This is for the Literotica 2022 Valentine's Day Story Contest. Please comment and vote accordingly. Please also read the other entrants.

— §§ —

LAWYERS BELIEVE TRUTH is fungible—faint, flickering images projected on a courtroom wall to illuminate their client's innocence. Women likewise believe truth is fungible—stories carefully crafted to cast them in the best light. I learned these truths the hard way: I married a lawyer.

Which explains why I'd been sitting alone for almost an hour nursing a beer at a table for two in One If By Land, Two If By Sea in Greenwich Village, my favorite eating spot (that used to be our favorite eating spot).

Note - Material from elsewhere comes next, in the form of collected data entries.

(** [s.replace(' ', '')] *)
Fixpoint remove_spaces (s : string) : string :=
  match s with
  | EmptyString => EmptyString
  | String c s' =>
      if Ascii.eqb c " "%char then remove_spaces s'
      else String c (remove_spaces s')
  end.

(** [s.upper()] on the letters a to z; every other character is left as
    it is, where Python also maps the letters beyond ASCII. *)
Definition upper_char (c : ascii) : ascii :=
  let n := nat_of_ascii c in
  if (97 <=? n)%nat && (n <=? 122)%nat then ascii_of_nat (n - 32) else c.

Fixpoint upper (s : string) : string :=
  match s with
  | EmptyString => EmptyString
  | String c s' => String (upper_char c) (upper s')
  end.

(** [[pair.replace(' ', '').upper() for pair in user_input.split(',')]] *)
Definition selected_pairs (user_input : string) : list string :=
  (λ pair, upper (remove_spaces pair)) <$> split_comma user_input.

(** [df.drop(columns=columns_to_drop)] *)
Definition drop_columns (df : DataFrame) (columns_to_drop : list string)
    : DataFrame :=
  mkDF (filter (λ col, col ∉ columns_to_drop) (columns df))
       ((λ r, mkRow (Date r)
                (filter (λ kv, kv.1 ∉ columns_to_drop) (cells r)))
          <$> rows df).

Definition prompt : string :=
  nl ++ "Enter the currency pairs you want to analyze (comma-separated, e.g., EUR/PLN,USD/PLN): ".

(** [input(prompt)]: the prompt goes to the terminal, the line the user
    types comes back. *)
Definition input (prompt user_input : string) : IO string :=
  λ w, (Ok user_input, put_stdout (Line prompt) w).

(** [main_manual], the line typed at the prompt being [typed]. *)
Definition main_manual (to_datetime : string → option Timestamp)
    (series_sum : list Q → Q) (typed : string) : IO unit :=
  df ← process_currency_data;
  save_to_csv to_datetime df ALL_CURRENCY_FILE;;
  user_input ← input prompt typed;
  match user_input with
  | EmptyString => raise (ValueError (nl ++ "No currency pairs provided."))
  | _ =>
      let selected_currency_pairs := selected_pairs user_input in
      match selected_currency_pairs with
      | [] => raise (ValueError (nl ++ "No valid currency pairs provided."))
      | _ =>
          let columns_to_drop :=
            filter (λ col, col ∉ "Date" :: selected_currency_pairs)
              (columns df) in
          let filtered_df := drop_columns df columns_to_drop in
          save_to_csv to_datetime filtered_df SELECTED_CURRENCY_FILE;;
          analyze_currency_pair to_datetime series_sum filtered_df
            selected_currency_pairs
      end
  end.

(** ** Further notions the properties are stated with *)

(** The address [fetch_currency_data] requests. *)
Definition request_url (currency_code start_date end_date : string) : string :=
  "https://api.nbp.pl/api/exchangerates/rates/A/" ++ currency_code
  ++ "/" ++ start_date ++ "/" ++ end_date ++ "/?format=json".

(** The rates a response lists for [date], in the order of the response. *)
Definition quoted (date : string) (rates : list RateEntry) : list Q :=
  omap (λ entry, if decide (effectiveDate entry = Some date)
                 then mid entry else None) rates.

(** An entry with both of its fields. *)
Definition complete (entry : RateEntry) : Prop :=
  is_Some (effectiveDate entry) ∧ is_Some (mid entry).

(** The answer of the source is an error status. *)
Definition error_status (response : Response) : Prop :=
  400 ≤ status_code response < 600.
Lemma tu_hangup_on_hook w a t :
  heap w !! a = Some t ->
  state t = TU_ON_HOOK ->
  tu_hangup (Some a) w = Some (0, w).
Proof.
  intros Ha Hs. unfold tu_hangup. run_step. rewrite Hs.
  rewrite decide_False by (intros [?|?]; discriminate).
  rewrite decide_False by discriminate.
  rewrite decide_False by (intros [?|[?|?]]; discriminate).
  reflexivity.
Qed.

Lemma tu_hangup_unpaired w a t :
  heap w !! a = Some t ->
  state t = TU_DIAL_TONE \/ state t = TU_BUSY_SIGNAL \/ state t = TU_ERROR ->
  tu_hangup (Some a) w =
    Some (0, mkWorld
               (<[a := mkTU (fd t) (target t) TU_ON_HOOK (ref_count t)]> (heap w))
               (registry w)
               (out w ++ [Wr (fd t) (line_ON_HOOK (fd t))])).
Proof.
  intros Ha Hs. unfold tu_hangup. run_step.
  rewrite decide_False by (destruct Hs as [E|[E|E]]; rewrite E; intros [?|?]; discriminate).
  rewrite decide_False by (destruct Hs as [E|[E|E]]; rewrite E; discriminate).
  rewrite decide_True by exact Hs. repeat run_step. reflexivity.
Qed.

Lemma tu_chat_not_connected w a t msg :
  heap w !! a = Some t ->
  state t <> TU_CONNECTED ->
  tu_chat (Some a) msg w = Some (-1, w).
Proof.
  intros Ha Hs. unfold tu_chat. run_step.
  rewrite decide_True by exact Hs. reflexivity.
Qed.

Lemma tu_chat_connected w a t p u msg :
  heap w !! a = Some t ->
  state t = TU_CONNECTED ->
  target t = Some p ->
  p <> a ->
  heap w !! p = Some u ->
  tu_chat (Some a) msg w =
    Some (0, mkWorld (heap w) (registry w)
                     (out w ++ [Wr (fd u) (line_chat msg);
                                Wr (fd t) (line_CONNECTED (fd u))])).
Proof.
  intros Ha Hs Ht Hne Hp. unfold tu_chat. run_step.
  rewrite decide_False by (rewrite Hs; intros E; apply E; reflexivity).
  rewrite Ht. run_step. rewrite (run_P_second _ _ _ _ _ Hne Hp).
  run_step. rewrite Hs. unfold report, bind, dprintf, emit, load, ret. simpl.
  rewrite Ha, Ht. simpl. rewrite Hp. cbn [heap registry out].
  rewrite <- app_assoc. reflexivity.
Qed.

Lemma pbx_register_unfold w tu ext :
  pbx_register tu ext w =
    match list_find (fun slot : option addr => slot = None) (registry w) with
    | Some (i, _) =>
        Some (0, mkWorld (heap w) (<[i := tu]> (registry w))
                         (out w ++ [Wr ext (line_ON_HOOK ext)]))
    | None => Some (-1, w)
    end.
Proof.
  unfold pbx_register, bind, get_registry.
  destruct (list_find _ (registry w)) as [[i s]|]; reflexivity.
Qed.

I doubted the romantic tale that in an earlier time it had been Aaron Burr's stable, but such cynicism is the inevitable byproduct of marrying a lawyer, especially a much-sought-after trial lawyer.

I'd reserved that particular table so I could see both the front door and the pianist playing soft jazz on the baby grand. Contra Steinway's traditional ebony finish, this one was the same rich mahogany as the pianist, who that night was covering the Ella Fitzgerald songbook.

The discreet sign on the piano simply identified her as Meisha. It left unsaid that her stunning piano and vocal talents were no match for her timeless beauty, which I knew to be but a pale echo of her inner beauty (no, I'm not an objective observer). She smoothly segued from Autumn in New York to My Funny Valentine, adding her smoky vocal to the latter.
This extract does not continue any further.